Bom, desde logo, porque havendo boas ideias e meios financeiros disponíveis, faltam meios humanos (na preparação e na execução dos programas), recursos materiais (as cadeias de abastecimento estão debaixo de pressão) e sobretudo, falta confiança aos investidores que vêm no descontrolo da inflação e na subida das taxas de juro, sinais de incerteza que moderam o apetite pelo risco. A pressão de gastar, gastar bem e gastar depressa, esbarra por isso em factores críticos para o sucesso da execução que urge combater e contrariar.
Em termos de meios humanos (e formação), temos que ser criativos e ágeis… é fundamental potenciar a capacidade da Academia, envolver mais as universidades na execução de alguns destes programas, encontrar fórmulas para antecipar o contributo dos jovens licenciados e até dos universitários em fim de ciclo, tirar partido da formação profissional de base nos não licenciados e avaliar inclusivamente opções de sourcing de talento proveniente de outros mercados. O talento disponível em Portugal tem muita qualidade, mas é manifestamente insuficiente para toda a execução planeada para os próximos anos, pelo que teremos que apostar no que temos cá dentro, e no que possa vir de fora (incluindo uma aposta clara em continuar a recuperar para Portugal, os que emigraram ao longo da década passada no período pós-crise).
No que diz respeito aos recursos materiais, as empresas portuguesas têm que ter a ousadia de explorar caminhos alternativos: novos mercados de abastecimento, novas matérias-primas (obrigatoriamente mais sustentáveis) e maior capacidade de associação com entidades nacionais e europeias similares que lhes permitam ganhar poder negocial e diversificar o risco na relação com os seus fornecedores.

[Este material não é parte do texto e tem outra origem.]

(** X13: [standardize] reads the lower triangle of [mat] only: two matrices
    that agree at the entries [(i, j)] with [j <= i < p] give the same
    result, whatever they hold above the diagonal and past [p * p]. *)
Theorem standardize_reads_lower_triangle (vec mat mat' : list R) :
  (length vec * length vec <= length mat)%nat ->
  (length vec * length vec <= length mat')%nat ->
  (forall i j, (j <= i)%nat -> (i < length vec)%nat ->
               entry mat (length vec) i j = entry mat' (length vec) i j) ->
  standardize vec mat = standardize vec mat'.
Proof.
  intros Hm Hm' Hlow. unfold standardize.
  rewrite (quad_loop_ge vec mat Hm), (quad_loop_ge vec mat' Hm').
  cbn [bind]. do 4 f_equal. unfold lform.
  apply sum_to_ext. intros i Hi. f_equal.
  - apply sum_to_ext. intros j Hj. rewrite Hlow by lia. reflexivity.
  - rewrite Hlow by lia. reflexivity.
Qed.

Lemma standardize_reads_lower_triangle_witness :
  standardize [3; 4] [1; 5; 2; 1] = standardize [3; 4] [1; -7; 2; 1; 9].
Proof.
  apply (standardize_reads_lower_triangle [3; 4] [1; 5; 2; 1] [1; -7; 2; 1; 9]).
  - simpl. lia.
  - simpl. lia.
  - intros i j Hji Hi. unfold entry. simpl in Hi.
    destruct i as [| [| i]], j as [| [| j]]; simpl; try lia; reflexivity.
Defined.

(** X14: under exact arithmetic [standardize] does not see a positive factor
    of [vec]: when the sum
    it computes is positive, [c * vec] with [0 < c] is scaled to the same
    vector as [vec]. *)
Theorem standardize_scale_invariant (c : R) (vec mat : list R) :
  0 < c -> (length vec * length vec <= length mat)%nat ->
  0 < lform vec mat ->
  exists vec', standardize vec mat = Ok vec' /\
               standardize (map (fun x => c * x) vec) mat = Ok vec'.
Proof.
  intros Hc Hm Hpos.
  assert (Hmap : map (fun x => c * x) vec = Scale c vec).
  { unfold Scale. apply map_ext. intros x. apply Rmult_comm. }
  rewrite Hmap. unfold standardize.
  rewrite (quad_loop_ge vec mat Hm).
  rewrite quad_loop_ge by now rewrite Scale_length.
  cbn [bind]. eexists. split; [reflexivity |]. f_equal.
  rewrite lform_scale. unfold Sqrt.
  assert (Hs : 0 < sqrt (lform vec mat)) by now apply sqrt_lt_R0.
  rewrite sqrt_mult by nra.
  rewrite sqrt_square by lra.
  unfold Scale. rewrite map_map. apply map_ext. intros x. field. lra.
Qed.

Lemma standardize_scale_invariant_witness :
  exists vec', standardize [3; 4] [1; 0; 0; 1] = Ok vec' /\
               standardize (map (fun x => 2 * x) [3; 4]) [1; 0; 0; 1] = Ok vec'.
Proof.
  apply (standardize_scale_invariant 2 [3; 4] [1; 0; 0; 1]).
  - lra.
  - simpl. lia.
  - unfold lform, entry. simpl. lra.
Defined.

(** ** standardizeCellMeans: shifts and factors *)

Lemma cells_ok_map (g : list R -> list R) (cmn : list (list R)) (cmc : list Z)
  (K : nat) :
  cells_ok cmn cmc K ->
  (forall u, length u = K -> length (g u) = K) ->
  cells_ok (map g cmn) cmc K.
Proof.
  intros (Hne & Hrows & Hlen) Hg.
  split; [destruct cmn; [contradiction | discriminate] |].
  split; [| now rewrite length_map].
  apply Forall_map. eapply Forall_impl; [| exact Hrows]. exact Hg.
Qed.

Lemma cell_map (g : list R -> list R) (cmn : list (list R)) (q k : nat) :
  (q < length cmn)%nat -> cell (map g cmn) q k = nth k (g (nth q cmn [])) 0.
Proof. intros Hq. unfold cell. now rewrite nth_map_row. Qed.

Lemma total_count_pos_IZR (cmc : list Z) (n : nat) :
  (0 < total_count cmc n)%Z -> 0 < IZR (total_count cmc n).
Proof. intros H. now apply IZR_lt. Qed.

Já relativamente à confiança dos investidores, é crítico para Portugal continuar a ser visto como um mercado seguro e politicamente estável, com boas condições de trabalho, mas é igualmente importante criar melhores condições de atractividade ao nível fiscal e laboral, algo que ficou por concretizar no Orçamento de Estado para 2023, mas que terá que ser integrado na gestão governativa dos próximos anos. Não vai ser possível fazer subir a posição de Portugal nos rankings de atractividade se não houver uma acção forte nesta matéria e, em paralelo, por vias da digitalização e reorganização de processos, numa redução forte dos custos de contexto para quem queira investir no nosso país.
A situação é clara: é tempo de executar sobre o que se andou a planear e a trabalhar nos últimos dois anos. As condições não são as ideais, mas são as que temos… antes errar por opção, do que falhar por inacção!
Nota: Os pontos de vista e opiniões aqui expressos são os meus e não representam nem reflectem necessariamente os pontos de vista e opiniões da KPMG.
O autor, por opção própria, escreve ao abrigo do antigo acordo ortográfico.